Copy the records below word for word. Stop after the line that contains "(i : Z) : go A".

== Segment start ==

Lemma u64_range z : is_u64 (u64 z).
Proof. widths. apply Z.mod_pos_bound. lia. Qed.


(** ** Bytes and slices

    A byte slice is the list of its bytes, a byte a [Z] below 256.  A slice
    that the code distinguishes from nil is an [option bytes]. *)

Abbreviation bytes := (list Z).
Abbreviation len l := (Z.of_nat (length l)) (only parsing).

(** [l[i]], [l[i] = v], [l[i:]], [l[:j]], [l[i:j]] with Go's bounds checks;
    the upper bound of a slice expression is checked against the length (the
    code never reslices beyond it, except where a definition says so). *)
Definition at_ {A} (l : list A) (i : Z) : go A :=
  if decide (0 <= i)%Z then go_deref IndexOutOfRange (l !! Z.to_nat i) else Panic IndexOutOfRange.

Definition set_at {A} (l : list A) (i : Z) (v : A) : go (list A) :=
  if decide (0 <= i < len l)%Z then Ok (<[Z.to_nat i := v]> l) else Panic IndexOutOfRange.

Definition slice_from {A} (l : list A) (i : Z) : go (list A) :=
  if decide (0 <= i <= len l)%Z then Ok (drop (Z.to_nat i) l) else Panic SliceOutOfRange.

Definition slice_to {A} (l : list A) (j : Z) : go (list A) :=
  if decide (0 <= j <= len l)%Z then Ok (take (Z.to_nat j) l) else Panic SliceOutOfRange.

Definition slice {A} (l : list A) (i j : Z) : go (list A) :=
  if decide (0 <= i <= j /\ j <= len l)%Z
  then Ok (take (Z.to_nat (j - i)) (drop (Z.to_nat i) l)) else Panic SliceOutOfRange.

(** [copy(dst, src)]: the bytes that fit are copied; their number is returned. *)
Definition go_copy {A} (dst src : list A) : list A * Z :=
  let n := Nat.min (length dst) (length src) in (take n src ++ drop n dst, Z.of_nat n).

(** [f(l[i:], ...)] for a function that writes into its argument: the rest of
    the buffer keeps its content. *)
Definition on_slice {A R} (l : list A) (i : Z) (f : list A -> go (list A * R)) : go (list A * R) :=
  s ← slice_from l i; '(s', r) ← f s; mret (take (Z.to_nat i) l ++ s', r).

(** ** Automation *)

Create HintDb qotp discriminated.
#[export] Hint Extern 2 (is_u8 _) => widths; lia : qotp.
#[export] Hint Extern 2 (is_u16 _) => widths; lia : qotp.
#[export] Hint Extern 2 (is_u32 _) => widths; lia : qotp.
#[export] Hint Extern 2 (is_u48 _) => widths; lia : qotp.
#[export] Hint Extern 2 (is_u64 _) => widths; lia : qotp.

(** Case analysis on the tests of the code under the goal. *)
Ltac split_tests :=
  repeat (case_decide || case_match); simplify_eq; try done.

(** Discharge the bounds check of a slice operation. *)
Ltac bounds := rewrite ?length_app, ?length_take, ?length_drop, ?length_insert, ?length_replicate; simpl; lia.

Ltac go_inv :=
  repeat match goal with
  | H : (_ ≫= _) = Ok _ |- _ => apply go_bind_Ok in H as (? & ? & ?)
  | H : mret _ = Ok _ |- _ => injection H as H
  | H : Ok _ = Ok _ |- _ => injection H as H
  | H : Panic _ = Ok _ |- _ => discriminate H
  | H : Diverge = Ok _ |- _ => discriminate H
  | H : go_deref _ _ = Ok _ |- _ => apply go_deref_Ok in H
  | H : (_, _) = (_, _) |- _ => injection H as H
  end; simplify_eq/=.

(** ** Generic lemmas: slices *)

Section slices.
Context {A : Type}.
Implicit Types l : list A.

Lemma slice_from_Ok l i : (0 <= i <= len l)%Z -> slice_from l i = Ok (drop (Z.to_nat i) l).
Proof. intros. unfold slice_from. by rewrite decide_True. Qed.

Lemma slice_to_Ok l i : (0 <= i <= len l)%Z -> slice_to l i = Ok (take (Z.to_nat i) l).
Proof. intros. unfold slice_to. by rewrite decide_True. Qed.

Lemma slice_Ok l i j :
  (0 <= i <= j)%Z -> (j <= len l)%Z -> slice l i j = Ok (take (Z.to_nat (j - i)) (drop (Z.to_nat i) l)).
Proof. intros. unfold slice. by rewrite decide_True. Qed.

Lemma set_at_Ok l i v : (0 <= i < len l)%Z -> set_at l i v = Ok (<[Z.to_nat i := v]> l).
Proof. intros. unfold set_at. by rewrite decide_True. Qed.

Lemma at_Ok l i v : (0 <= i)%Z -> l !! Z.to_nat i = Some v -> at_ l i = Ok v.
Proof. intros ? H. unfold at_. rewrite decide_True by done. by rewrite H. Qed.

Lemma at_Ok_inv l i v : at_ l i = Ok v -> (0 <= i)%Z /\ l !! Z.to_nat i = Some v.
Proof. unfold at_. case_decide; [|done]. rewrite go_deref_Ok. auto. Qed.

== Segment end ==

= REPLY =
Lemma u64_range z : is_u64 (u64 z).
Proof. widths. apply Z.mod_pos_bound. lia. Qed.


(** ** Bytes and slices

    A byte slice is the list of its bytes, a byte a [Z] below 256.  A slice
    that the code distinguishes from nil is an [option bytes]. *)

Abbreviation bytes := (list Z).
Abbreviation len l := (Z.of_nat (length l)) (only parsing).

(** [l[i]], [l[i] = v], [l[i:]], [l[:j]], [l[i:j]] with Go's bounds checks;
    the upper bound of a slice expression is checked against the length (the
    code never reslices beyond it, except where a definition says so). *)
Definition at_ {A} (l : list A) (i : Z) : go A :=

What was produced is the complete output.